• **TASK DESCRIPTION**:
Count the lines in the data below holding the string "required" and write the total by itself.

• **EXTRACTED INFORMATION**:
(** ** Retention: manual trigger, scheduled job and status *)

(** X22: a manual cleanup either succeeds or changes nothing, in every
    world.  On success the rows older than the cutoff are gone,
    [deleted_count] is the number of rows that left the table, and the
    status then reports as [last_cleanup] the very [timestamp] of the
    reply; on failure the database and the service are as before. *)
Theorem cleanup_now_effect (settings : Settings) (self : CleanupService.t) (w : world) :
  ∃ d self' w',
    CleanupService.cleanup_now settings self w = (Ok (d, self'), w')
    ∧ ((success_reply true d
        ∧ ping_results (w_db w')
          = filter (λ r, ¬ row_timestamp r
                           < PingRepository.cutoff_time (w_time w) (retention_days settings))
              (ping_results (w_db w))
        ∧ d !! "deleted_count"
          = Some (VInt (Z.of_nat (length (ping_results (w_db w)))
                        - Z.of_nat (length (ping_results (w_db w')))))
        ∧ CleanupService.last_cleanup self' = Some (mkDatetime (w_time w))
        ∧ CleanupJobs.get_status settings self' !! "last_cleanup" = d !! "timestamp")
       ∨ (failure_reply true d ∧ self' = self ∧ w_db w' = w_db w)).
Proof.
  destruct w as [s fs net t tr].
  pose proof (filter_complement_length
                (λ r, row_timestamp r
                      < PingRepository.cutoff_time t (retention_days settings))
                (ping_results s)) as Hlen.
  destruct fs as [|[m0|] [|[m1|] fs]];
    (eexists _, _, _; split; [reflexivity|]);
    first
      [ right; split; [unfold failure_reply; repeat split; solve [eauto]|];
        split; reflexivity
      | left; split; [unfold success_reply; repeat split; solve [eauto]|];
        split; [reflexivity|]; split; [|split; reflexivity];
        transitivity
          (Some (VInt (Z.of_nat (length
             (filter (λ r, row_timestamp r
                           < PingRepository.cutoff_time t (retention_days settings))
                (ping_results s))))));
        [reflexivity|]; do 2 f_equal; simpl; lia ].
Qed.
(** What the loading statements leave behind, before [startGame] runs. *)
Lemma adopt_spec (data : list Activity) (g : Game) :
  exists g0 order,
    adopt random data g = Some (startGame g0)
    /\ activities_of g0 = data
    /\ shuffled_of g0 = order
    /\ order ≡ₚ data
    /\ totalActivities g0 = length data
    /\ score g0 = score g
    /\ timers g0 = timers g
    /\ currentActivityEl g0 = currentActivityEl g
    /\ translations g0 = translations g.
Proof.
  unfold adopt.
  set (heap0 := Runtime.heap (runtime g)).
  set (loaded := fresh (dom heap0)).
  set (heap1 := <[loaded := data]> heap0).
  set (copy := fresh (dom heap1)).
  set (heap2 := <[copy := data]> heap1).
  set (rt2 := Runtime.mk heap2 (Runtime.random_calls (runtime g))).
  assert (Hcopy : heap1 !! copy = None)
    by (apply not_elem_of_dom, is_fresh).
  destruct (ShuffleFacts.shuffleArray_spec random random_range rt2 copy data)
    as (shuffled & order & Hrun & Hnew & Hperm).
  { apply lookup_insert_eq. }
  assert (Hne : shuffled <> loaded).
  { intros ->. cbn in Hnew. unfold heap2 in Hnew.
    rewrite lookup_insert_ne in Hnew.
    - unfold heap1 in Hnew. rewrite lookup_insert_eq in Hnew. discriminate.
    - intros ->. unfold heap1 in Hcopy. rewrite lookup_insert_eq in Hcopy.
      discriminate. }
  assert (Hprog :
    Runtime.bind (Runtime.alloc data) (fun loaded =>
    Runtime.bind (Runtime.contents loaded) (fun elems =>
    Runtime.bind (Runtime.alloc elems) (fun copy =>
    Runtime.bind (Runtime.shuffleArray random copy) (fun shuffled =>
    Runtime.ret (loaded, shuffled))))) (runtime g)
    = Some ((loaded, shuffled),
            Runtime.mk (<[shuffled := order]> heap2)
              (Runtime.random_calls (runtime g) + (length data - 1)))).
  { unfold Runtime.bind at 1, Runtime.alloc at 1. fold heap0 loaded heap1.
    unfold Runtime.bind at 1, Runtime.contents at 1. cbn [Runtime.heap].
    unfold heap1 at 1. rewrite lookup_insert_eq.
    unfold Runtime.bind at 1, Runtime.alloc at 1.
    cbn [Runtime.heap Runtime.random_calls]. fold copy heap2 rt2.
    unfold Runtime.bind at 1. rewrite Hrun. reflexivity. }
  rewrite Hprog. eexists _, order. split; [reflexivity|].
  destruct g; unfold activities_of, shuffled_of. script. cbn [Runtime.heap].
  rewrite lookup_insert_eq, lookup_insert_ne by congruence.
  unfold heap2. rewrite lookup_insert_ne.
  2:{ intros ->. unfold heap1 in Hcopy. rewrite lookup_insert_eq in Hcopy.
      discriminate. }
  unfold heap1. rewrite lookup_insert_eq. repeat split. assumption.
Qed.
(** * BASE ORM: the lazy query builder and the migration engine

    A shallow embedding of [base/utils.py], [base/connections.py],
    [base/query.py], [base/migrations.py] and the column definitions of
    [base/fields.py], followed by the properties of the query builder and
    of the migration manager.

    Python values are an inductive type, exceptions are an error result,
    the connection is threaded explicitly through every call together with
    a trace of what was sent to it, and the builder objects that the
    chaining methods allocate and mutate live in an object store. *)

From Stdlib Require Import ZArith Ascii List Lia DecimalString.
From Stdlib Require String.
From stdpp Require Import base option list gmap strings.

Local Open Scope Z_scope.
Local Open Scope stdpp_scope.

(* ===================================================================== *)
(** * Python values, exceptions and string primitives                     *)
(* ===================================================================== *)

(** The values that travel through lookups, parameters and rows: [None],
    booleans, integers, text, lists and tuples.  Other Python objects
    (floats, bytes, sets, dictionaries, generators and the like) are not
    modelled; what is proved is proved of calls that carry these values,
    and text is a string of bytes. *)
#[warnings="-register-all"]
Inductive value : Type :=
| VNone
| VBool (b : bool)
| VInt (n : Z)
| VStr (s : string)
| VList (xs : list value)
| VTuple (xs : list value).

(** The exception classes of [base/exceptions.py] and the built-in ones the
    modelled code can raise. *)
Inductive exn_class : Type :=
| DoesNotExist
| MultipleObjectsReturned
| MigrationError
| ORMConnectionError
| QueryError
| TypeError
| IndexError
| ValueError
| OverflowError
| OtherError.

Record exn : Type := Exn { exn_cls : exn_class; exn_msg : string }.

Inductive result (A : Type) : Type :=
| Ok (a : A)
| Raise (e : exn).
Arguments Ok {A} a.
Arguments Raise {A} e.

Global Instance result_ret : MRet result := fun A a => Ok a.

Global Instance result_bind : MBind result := fun A B k r =>
  match r with
  | Ok a => k a
  | Raise e => Raise e
  end.

(** A [for] loop that threads an accumulator and stops at the first
    exception. *)
Fixpoint for_each {A S} (step : S -> A -> result S) (s : S) (xs : list A)
  : result S :=
  match xs with
  | [] => Ok s
  | x :: xs' => s' ← step s x; for_each step s' xs'
  end.

(** [str(n)] for an [int]. *)
Definition str_of_Z (n : Z) : string :=
  NilZero.string_of_int (Z.to_int n).

(** [sep.join(parts)]. *)
Definition join (sep : string) (parts : list string) : string :=
  String.concat sep parts.

(** [s.startswith(p)] and [s.endswith(p)]. *)
Definition startswith (p s : string) : bool := String.prefix p s.

Definition endswith (p s : string) : bool :=
  let n := String.length s in
  let k := String.length p in
  if (k <=? n)%nat then String.eqb (String.substring (n - k) k s) p
  else false.

(** [s[1:]]. *)
Definition drop_first (s : string) : string :=
  match s with
  | EmptyString => EmptyString
  | String _ rest => rest
  end.

(** [s[:-3]]. *)
Definition drop_last3 (s : string) : string :=
  String.substring 0 (String.length s - 3) s.

(** [pat in s]. *)
Fixpoint contains (pat s : string) : bool :=
  if String.prefix pat s then true
  else match s with
       | EmptyString => false
       | String _ rest => contains pat rest
       end.
(** ** Errors of the architecture document *)

(** X8.  On the checkpoint paths a document that cannot be opened stops the
    load with whatever [open] raised for the file name that was tried (not
    found, a directory, not readable), unchanged, after that one call; one
    that cannot be parsed stops it with the parser's error, after [open]
    and [yaml.safe_load].  This holds for every sub-part: the two main
    loaders read the document before they look at the sub-part, so these
    errors win over the sub-part error. *)
Theorem document_errors_come_first (E : Externals) (l : LoaderClass)
    (config : AnyModelConfig) (submodel_type : option SubModelType) (s : State) :
  reads_metadata l = true →
  isinstance config (guard_class l) = true →
  match file_text E (metadata_file E config) with
  | None =>
      load_model l E config submodel_type s
      = (Raise (open_error E (metadata_file E config)),
         mkState (verbosity s) (meta_mode s)
           (trace s ++ [mkStamp (EvOpen (metadata_file E config))
                          (verbosity s) (meta_mode s)]))
  | Some text =>
      yaml_safe_load E text = None →
      load_model l E config submodel_type s
      = (Raise YAMLError,
         mkState (verbosity s) (meta_mode s)
           (trace s ++ [mkStamp (EvOpen (metadata_file E config))
                          (verbosity s) (meta_mode s);
                        mkStamp EvYamlLoad (verbosity s) (meta_mode s)]))
  end.
Proof.
  intros Hl Hguard.
  destruct l; try discriminate Hl; cbn [load_model guard_class] in *;
    [ unfold FluxVAELoader._load_model
    | unfold FluxCheckpointModel._load_model
    | unfold FluxBnbQuantizednf4bCheckpointModel._load_model ];
    fold (metadata_file E config); rewrite Hguard; cbn [negb]; unfold_calls;
    (destruct (file_text E (metadata_file E config)) as [text|]; [intros Hyaml |]);
    rewrite ?Hyaml; cbn [verbosity meta_mode trace]; rewrite <- ?app_assoc; done.
Qed.

Lemma document_errors_come_first_witness :
  load_model cFluxCheckpointModel Edge.world
    (mkConfig MainCheckpointConfig (mkPath false ["flux.safetensors"]) (mkPath false []))
    (Some VAE) Scenario.s0
  = (Raise (IsADirectoryError "/configs"),
     mkState 30 false ([] ++ [mkStamp (EvOpen "/configs") 30 false]))
  ∧ load_model cFluxBnbQuantizednf4bCheckpointModel Edge.world
      (Edge.config_with MainBnbQuantized4bCheckpointConfig "nowhere.yaml")
      (Some Transformer) Scenario.s0
    = (Raise (FileNotFoundError "/configs/nowhere.yaml"),
       mkState 30 false ([] ++ [mkStamp (EvOpen "/configs/nowhere.yaml") 30 false]))
  ∧ load_model cFluxVAELoader Edge.world
      (Edge.config_with VAECheckpointConfig "broken.yaml") None Scenario.s0
    = (Raise YAMLError,
       mkState 30 false ([] ++ [mkStamp (EvOpen "/configs/broken.yaml") 30 false;
                                mkStamp EvYamlLoad 30 false])).
Proof.
  split; [| split].
  - exact (document_errors_come_first Edge.world cFluxCheckpointModel
             (mkConfig MainCheckpointConfig (mkPath false ["flux.safetensors"])
                (mkPath false []))
             (Some VAE) Scenario.s0 eq_refl eq_refl).
  - exact (document_errors_come_first Edge.world cFluxBnbQuantizednf4bCheckpointModel
             (Edge.config_with MainBnbQuantized4bCheckpointConfig "nowhere.yaml")
             (Some Transformer) Scenario.s0 eq_refl eq_refl).
  - exact (document_errors_come_first Edge.world cFluxVAELoader
             (Edge.config_with VAECheckpointConfig "broken.yaml") None
             Scenario.s0 eq_refl eq_refl eq_refl).
Defined.

Lemma resolve_params_errors (E : Externals) (l : LoaderClass) (flux_conf : YamlValue)
    (e : PyError) :
  resolve_params E l flux_conf = Raise e →
  e = TypeError "not subscriptable" ∨ e = KeyError "params"
  ∨ e = AttributeError "items" ∨ e = TypeError "missing required argument".
Proof.
  unfold resolve_params, params_items.
  destruct flux_conf as [| | | | | |d]; try (intros [= <-]; by left).
  destruct (dict_get "params" d) as [[| | | | | |items]|];
    try (intros [= <-]; by eauto).
  rewrite dataclass_init_filter_mapM.
  destruct (mapM _ _); [done |]. intros [= <-]. eauto.
Qed.

(** X9.  When the document is read but does not give the constructor
    arguments, the load stops with the error of that step, unchanged, and
    nothing but [open] and [yaml.safe_load] has been called: no skeleton, no
    weight file.  The error is one of four: the document is not a mapping
    (an empty file parses to [None]), it has no [params], its [params] is
    not a mapping, or a field without default is missing from it. *)
Theorem document_without_arguments (E : Externals) (l : LoaderClass)
    (config : AnyModelConfig) (submodel_type : option SubModelType) (s : State)
    (text : string) (flux_conf : YamlValue) (e : PyError) :
  reads_metadata l = true →
  isinstance config (guard_class l) = true →
  reaches_params l config submodel_type = true →
  file_text E (metadata_file E config) = Some text →
  yaml_safe_load E text = Some flux_conf →
  resolve_params E l flux_conf = Raise e →
  load_model l E config submodel_type s
  = (Raise e,
     mkState (verbosity s) (meta_mode s)
       (trace s ++ [mkStamp (EvOpen (metadata_file E config)) (verbosity s) (meta_mode s);
                    mkStamp EvYamlLoad (verbosity s) (meta_mode s)]))
  ∧ (e = TypeError "not subscriptable" ∨ e = KeyError "params"
     ∨ e = AttributeError "items" ∨ e = TypeError "missing required argument").
Proof.
  intros Hl Hguard Hreach Htext Hyaml Hres.
  split; [| by eapply resolve_params_errors].
  unfold resolve_params in Hres.
  destruct l; try discriminate Hl; cbn [load_model guard_class params_fields] in *.
  - unfold FluxVAELoader._load_model. fold (metadata_file E config).
    rewrite Hguard. unfold_monad. rewrite Htext, Hyaml.
    cbn [verbosity meta_mode trace].
    destruct (params_items flux_conf) as [items|];
      [rewrite Hres | injection Hres as ->]; by rewrite <- app_assoc.
  - destruct (reaches_params_single_file cFluxCheckpointModel _ _ eq_refl Hreach)
      as [Hcls ->].
    unfold FluxCheckpointModel._load_model, FluxCheckpointModel._load_from_singlefile.
    fold (metadata_file E config). cbn [expected_class] in Hcls.
    rewrite Hguard, Hcls. cbn [negb]. unfold_monad. rewrite Htext, Hyaml.
    cbn [verbosity meta_mode trace].
    destruct (params_items flux_conf) as [items|];
      [rewrite Hres | injection Hres as ->]; by rewrite <- app_assoc.
  - destruct (reaches_params_single_file cFluxBnbQuantizednf4bCheckpointModel _ _
                eq_refl Hreach) as [Hcls ->].
    unfold FluxBnbQuantizednf4bCheckpointModel._load_model,
      FluxBnbQuantizednf4bCheckpointModel._load_from_singlefile.
    fold (metadata_file E config). cbn [expected_class] in Hcls.
    rewrite Hguard, Hcls. cbn [negb]. unfold_monad. rewrite Htext, Hyaml.
    cbn [verbosity meta_mode trace].
    destruct (params_items flux_conf) as [items|];
      [rewrite Hres | injection Hres as ->]; by rewrite <- app_assoc.
Qed.

Lemma document_without_arguments_witness :
  (load_model cFluxVAELoader Edge.world
     (Edge.config_with VAECheckpointConfig "empty.yaml") None Scenario.s0
   = (Raise (TypeError "not subscriptable"),
      mkState 30 false ([] ++ [mkStamp (EvOpen "/configs/empty.yaml") 30 false;
                               mkStamp EvYamlLoad 30 false])))
  ∧ (load_model cFluxBnbQuantizednf4bCheckpointModel Edge.world
       (Edge.config_with MainBnbQuantized4bCheckpointConfig "thin.yaml") (Some Transformer)
       Scenario.s0
     = (Raise (TypeError "missing required argument"),
        mkState 30 false ([] ++ [mkStamp (EvOpen "/configs/thin.yaml") 30 false;
                                 mkStamp EvYamlLoad 30 false]))).
Proof.
  split.
  - apply (document_without_arguments Edge.world cFluxVAELoader
             (Edge.config_with VAECheckpointConfig "empty.yaml") None Scenario.s0
             "" YNull); reflexivity.
  - apply (document_without_arguments Edge.world cFluxBnbQuantizednf4bCheckpointModel
             (Edge.config_with MainBnbQuantized4bCheckpointConfig "thin.yaml")
             (Some Transformer) Scenario.s0 "thin" Edge.thin_yaml);
      first [reflexivity | by vm_compute].
Defined.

• **RESULT OF THIS EXERCISE**:
3